Source: ai-research/firecrawl-product-overview-2026-07-03.md (firecrawl.dev) + ai-research/firecrawl-pricing-2026-07-03.md + ai-research/firecrawl-monitor-product-page-2026-07-03.md + ai-research/firecrawl-monitor-docs-overview-2026-07-03.md + ai-research/firecrawl-monitor-web-scale-docs-2026-07-03.md + ai-research/firecrawl-monitor-launch-2026-07-03.md (May 27 2026) + ai-research/firecrawl-monitor-web-scale-launch-2026-07-03.md (Jul 1 2026) + ai-research/firecrawl-github-readme-2026-07-03.md
Firecrawl (Y Combinator-backed) is “the context API to search, scrape, and interact with the web at scale” — a hosted API that turns messy human-facing websites into clean, LLM-ready markdown/JSON, plus (new as of 2026-07-01) a web-scale /monitor primitive that watches the entire web for new, relevant pages rather than just diffing pages you already know about.
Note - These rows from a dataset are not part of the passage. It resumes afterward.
(* ===== verification/ApprovalProps.v ===== *)
(** * Properties of the approval broker *)

From stdpp Require Import base tactics list strings relations.
From Stdlib Require Import ZArith Lia Ascii.
From S2P Require Import Prelude RustStr BTree CoreError CoreIds CoreResource CoreRequest.
From S2P Require Import CorePermit AuditModel AuditVerify AuditChain ApprovalModel ApprovalBroker.
From S2P Require Import ApprovalSpec ApprovalLife Instances.

Open Scope Z_scope.

Section ApprovalProperties.
Context {SH : Sha256} {HX : HexLib} {AJ : AuditJson} {CH : Rfc3339} {IE : IdsJsonError}.
Context {RJ : RequestJson}.
Context {SHL : Sha256Laws} {AJL : AuditJsonLaws}.
Variable config : ApprovalStoreConfig.
Variable redactor : TextRedactor.

(** ** Histories *)

(** (C22) Over any history of calls, whatever fails and whatever the clock shows,
    a row keeps the columns that bind it to its request, its state only moves
    along the life cycle, and a denied, expired, consumed or cancelled approval
    never changes state again. *)
Theorem approval_lifecycle calls more h s h' s' i r :
  serve config redactor calls fresh_broker = (h, s) ->
  serve config redactor more s = (h', s') ->
  br_approvals s !! i = Some r ->
  exists r' a b, br_approvals s' !! i = Some r' /\ same_binding r r' /\
    parse_state (apr_state r) = Ok a /\ parse_state (apr_state r') = Ok b /\
    rtc approval_next a b /\ (terminal a -> b = a).
Proof.
  intros Hs%(served_ok config redactor) Hm Hi.
  destruct (serve_evolves _ _ _ _ _ _ _ _ _ Hs Hm Hi) as (r' & Hi' & Hb & a & b & Ha & Hb' & Hab).
  exists r', a, b. rewrite Ha, Hb', !parse_display. split_and!; [done..|].
  intros Ht. by eapply terminal_final.
Qed.

(** An approval is consumed at most once in any history of calls. *)
Theorem consumed_at_most_once calls h s id :
  serve config redactor calls fresh_broker = (h, s) -> (consumptions id h <= 1)%nat.
Proof.
  intros Hs%(served_ok config redactor). by eapply consumptions_le_one.
Qed.

(** A token is only honoured for the request a human approved: when a
    consumption succeeds, the history contains the request whose digest it
    returns and a successful approval of the same id whose token has the same
    hash, and no earlier consumption. *)
Theorem consume_requires_approval `{!HexLaws} calls h s env id tok c s' :
  serve config redactor calls fresh_broker = (h, s) ->
  consume redactor env id tok s = (Ok c, s') ->
  exists e1 req ttl e2 actor tok',
    e1 ∈ h /\ ex_call e1 = Call_request req ttl /\ ce_uuid (ex_env e1) = id_str id /\
    ca_request_digest c = compute_request_digest (areq_request req) /\
    e2 ∈ h /\ ex_call e2 = Call_approve id actor /\ ex_reply e2 = Reply_token (Ok tok') /\
    ApprovalToken_hash tok' = ApprovalToken_hash tok /\
    consumptions (id_str id) h = 0%nat.
Proof.
  intros Hs%(served_ok config redactor). by eapply consume_provenance.
Qed.

(** Served one call at a time, a broker with a valid configuration never
    holds more pending approvals than configured (at most 10,000), nor two active
    approvals for the same request.  (The configured number is a [usize].) *)
Theorem approval_limits_hold calls h s digest :
  0 <= cfg_max_pending config -> validate_config config = Ok tt ->
  serve config redactor calls fresh_broker = (h, s) ->
  pending_count (br_approvals s) <= cfg_max_pending config <= 10000 /\
  active_count (hex_encode digest) (br_approvals s) <= 1.
Proof.
  intros Hmax Hv [[_ _ _ Hp Ha] _]%(served_ok config redactor). split; [|apply Ha].
  unfold validate_config, MAX_PENDING_APPROVALS in Hv.
  destruct ((cfg_default_ttl_seconds config =? 0) || _); [done|].
  destruct (cfg_max_pending config =? 0); [done|]. cbn [orb] in Hv.
  destruct (10000 <? cfg_max_pending config) eqn:E; [done|]. bool_prop.
  unfold pending_count, count_rows in *. lia.
Qed.

(** (C23) Every state change is in the audit log, which stays valid: a call
    that moves an approval to another state appends exactly one event.  It is of the
    category of that transition, with one exception, which grants nothing: an approve
    or a consume that finds the approval live first, and expired when it is to be
    changed, makes it expired under the event of the attempt, ApprovalApproved or
    ApprovalConsumed. *)
Theorem transitions_are_audited calls h s env call reply s' :
  serve config redactor calls fresh_broker = (h, s) ->
  run_call config redactor env call s = (reply, s') ->
  (exists rep, AuditStore_verify_full None (br_audit s') = Ok rep /\ vr_chain_valid rep = true) /\
  forall i r r', br_approvals s !! i = Some r -> br_approvals s' !! i = Some r' ->
    apr_state r' <> apr_state r ->
    exists a b row ev, br_audit s' = br_audit s ++ [row] /\ row_to_event row = Some ev /\
      parse_state (apr_state r) = Ok a /\ parse_state (apr_state r') = Ok b /\
      (transition_event a b (ev_category ev) \/
       b = AS_Expired /\
       expired_meanwhile {| ex_env := env; ex_call := call; ex_reply := reply |} r a (ev_category ev)).
Proof.
  intros Hok%(served_ok config redactor) Hr. split.
  - apply (call_ok _ _ _ _ _ _ _ _ Hok) in Hr as [_ [(es & Hr & Hc) _ _]].
    exists (verify_events es None). unfold AuditStore_verify_full, AuditStore_all_events, fail_if.
    rewrite Hr. split; [done|]. by apply verify_events_valid.
  - intros i r r' Hi Hi' Hne. apply run_call_effect in Hr.
    destruct (effect_logs_transition _ _ _ _ _ _ _ _ (tk_ids _ _ _ (bk_table _ _ _ Hok)) Hr Hi Hi' Hne)
      as (a & b & c & seq & Ha & Hb & Hev & Hlog).
    destruct (logged_event _ _ _ _ _ (bk_log _ _ _ Hok) Hlog) as (row & ev & Happ & Hrow & Hcat & _).
    exists a, b, row, ev. rewrite Ha, Hb, !parse_display, Hcat. by split_and!.
Qed.

(** ** The race of requests *)

(** Concurrent requests escape the duplicate check: the checks of
    [request_approval] and its insertion are not under the transition lock, so
    when two checks for the same tool request run before the first insertion,
    both succeed and the digest ends up with two active approvals. *)
Theorem request_race_duplicates env1 env2 request ttl1 ttl2 p1 p2 q1 q2 s s1 s2 :
  request_check config env1 request ttl1 s = (Ok p1, s) ->
  request_check config env2 request ttl2 s = (Ok p2, s) ->
  request_insert redactor env1 p1 s = (Ok q1, s1) ->
  request_insert redactor env2 p2 s1 = (Ok q2, s2) ->
  active_count (hex_encode (compute_request_digest (areq_request request))) (br_approvals s2) = 2.
Proof.
  intros [_ H1]%check_inv [_ H2]%check_inv
    (j1 & n1 & _ & _ & _ & Ht1 & _)%request_insert_ok (j2 & n2 & _ & _ & _ & Ht2 & _)%request_insert_ok.
  destruct (H1 p1 eq_refl) as (_ & Hd1 & _ & Hz & _). destruct (H2 p2 eq_refl) as (_ & Hd2 & _).
  unfold active_count in *. rewrite Ht2, Ht1, !count_rows_app, !count_rows_cons.
  simpl. rewrite Hd1, Hd2, String.eqb_refl. rewrite Hd1 in Hz. rewrite Hz. done.
Qed.

(** ** Single calls *)

(** (C34) A live pending approval can be granted and its token redeemed: when the
    databases, the lock and the random source work, the row holds a digest of 32 bytes and
    readable rule ids, and both calls happen before the expiry, [approve] returns a token
    and [consume] with that token returns the digest and the rule ids of the request;
    under these assumptions only an append to the audit log that fails can stop either,
    and then the call changes nothing. *)
Theorem approve_then_consume `{!HexLaws} env1 env2 id actor s row expires ids digest bytes :
  fault_free env1 -> fault_free env2 -> ce_random env1 = Ok bytes ->
  List.find (has_id (id_str id)) (br_approvals s) = Some row -> apr_state row = "pending" ->
  parse_rfc3339 (apr_expires_at row) = Ok expires ->
  (forall i, ce_clock env1 i < expires) -> (forall i, ce_clock env2 i < expires) ->
  parse_rule_ids (apr_matched_rule_ids row) = Ok ids ->
  hex_decode (apr_request_digest_hex row) = Ok digest -> len digest = 32 ->
  (exists m, approve redactor env1 id actor s = (Err (APE_AuditFailure m), s)) \/
  exists tok s1, approve redactor env1 id actor s = (Ok tok, s1) /\
    ((exists m, consume redactor env2 id tok s1 = (Err (APE_AuditFailure m), s1)) \/
     exists c s2, consume redactor env2 id tok s1 = (Ok c, s2) /\
       ca_request_digest c = digest /\ ca_matched_rule_ids c = ids).
Proof.
  intros Hf1 Hf2 Hrand Hrow Hs Hp Hc1 Hc2 Hids Hdig Hlen.
  assert (Hl : forall now, now < expires -> live_row (br_approvals s) (id_str id) "pending" now row)
    by (intros now Hnow; split_and!; eauto).
  destruct (approve_live redactor env1 id actor s row ids bytes Hf1 (Hl _ (Hc1 _)) (Hl _ (Hc1 _))
              Hids Hrand) as [Hfail|(log & at_ & seq & Ha)]; [by left|right].
  eexists _, _. split; [exact Ha|].
  assert (Hl' : forall now, now < expires -> live_row
    (sql_update (has_id (id_str id))
           (fun r => apr_update r "approved"
                       (Some (hex_encode (ApprovalToken_hash (ApprovalToken_raw bytes))))
                       (Some (actor_str actor)) (apr_denial_reason r) (Some at_)
                       (apr_consumed_at r) (Some seq)) (br_approvals s)) (id_str id) "approved" now
    (apr_update row "approved" (Some (hex_encode (ApprovalToken_hash (ApprovalToken_raw bytes))))
       (Some (actor_str actor)) (apr_denial_reason row) (Some at_) (apr_consumed_at row) (Some seq))).
  { intros now Hnow. split_and!; [|done|by eauto].
    etrans; [apply find_update; [done|exact Hrow]|done]. }
  eapply (consume_live redactor env2 id _ _ _ ids digest _ Hf2); [by apply Hl'|by apply Hl'|done..| |done|done].
  apply hex_round_trip.
Qed.

(** What [request_approval] stored, [get_approval] returns: the same
    binding, times, summary and rule ids, still pending and undecided, with the
    number of the audit event. *)
Theorem request_get_round_trip `{!HexLaws} `{!Rfc3339Laws} env request ttl s p s' env' :
  request_approval config redactor env request ttl s = (Ok p, s') ->
  Forall (fun i => validate_id i = Ok tt) (areq_matched_rule_ids request) ->
  rfc3339_range (pa_created_at p) -> rfc3339_range (pa_expires_at p) -> fault_free env' ->
  exists seq, get_approval env' (pa_approval_id p) s' = (Ok
    {| ar_approval_id := pa_approval_id p; ar_request_id := pa_request_id p;
       ar_request_digest := pa_request_digest p; ar_summary := pa_summary p;
       ar_operation := pa_operation p; ar_resource_kind := pa_resource_kind p;
       ar_matched_rule_ids := pa_matched_rule_ids p; ar_created_at := pa_created_at p;
       ar_expires_at := pa_expires_at p; ar_state := AS_Pending; ar_actor := None;
       ar_denial_reason := None; ar_decision_at := None; ar_consumed_at := None;
       ar_audit_sequence := Some seq |}, s').
Proof.
  intros Hr Hids Hc He [_ Hff]. unfold request_approval in Hr.
  apply st_bind_ok in Hr as (p' & s1 & Hk & Hi).
  apply request_check_ok in Hk as (Hp & Hv & ->).
  apply request_insert_ok in Hi as (json & seq & -> & Hj & Hfresh & Ht & _).
  exists seq. unfold get_approval, ask_store, load, st_bind. rewrite Hff, Ht. simpl.
  rewrite find_snoc by (done || apply String.eqb_refl). simpl.
  unfold row_to_record. simpl. rewrite hex_round_trip. cbn [map_err].
  assert (Hlen : len (pa_request_digest p') = 32) by (rewrite Hp; apply sha256_len).
  unfold hash_from_blob. rewrite Hlen. cbn [Z.eqb Pos.eqb ok_or].
  rewrite (parse_rule_ids_ok (pa_matched_rule_ids p') json Hj).
  2:{ rewrite Hp. simpl. rewrite Forall_forall in *. intros i Hin. apply Hids.
      by apply elem_of_bset_of_list. }
  rewrite !rfc3339_round_trip by done. cbn [map_err].
  assert (Hid : @Id_new KApproval (id_str (pa_approval_id p')) = Ok (pa_approval_id p')).
  { rewrite Hp. simpl. unfold Id_new. by rewrite Hv. }
  by rewrite Hid.
Qed.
This article resolves a standing wiki gap: Firecrawl had no home article despite already being installed as 13 first-class skills in this environment (firecrawl-scrape, firecrawl-crawl, firecrawl-map, firecrawl-search, firecrawl-interact, firecrawl-agent, plus several firecrawl-build-* workflow skills and pp-firecrawl).
Key Takeaways
- Claimed scale: 1.25M+ developers, 150,000+ companies (Apple, Canva, Shopify, Zapier, Lovable, Replit, DoorDash cited as users/case studies), 5B+ requests served, 96% web coverage, P95 latency 3.4s, “93% fewer input tokens” than raw HTML.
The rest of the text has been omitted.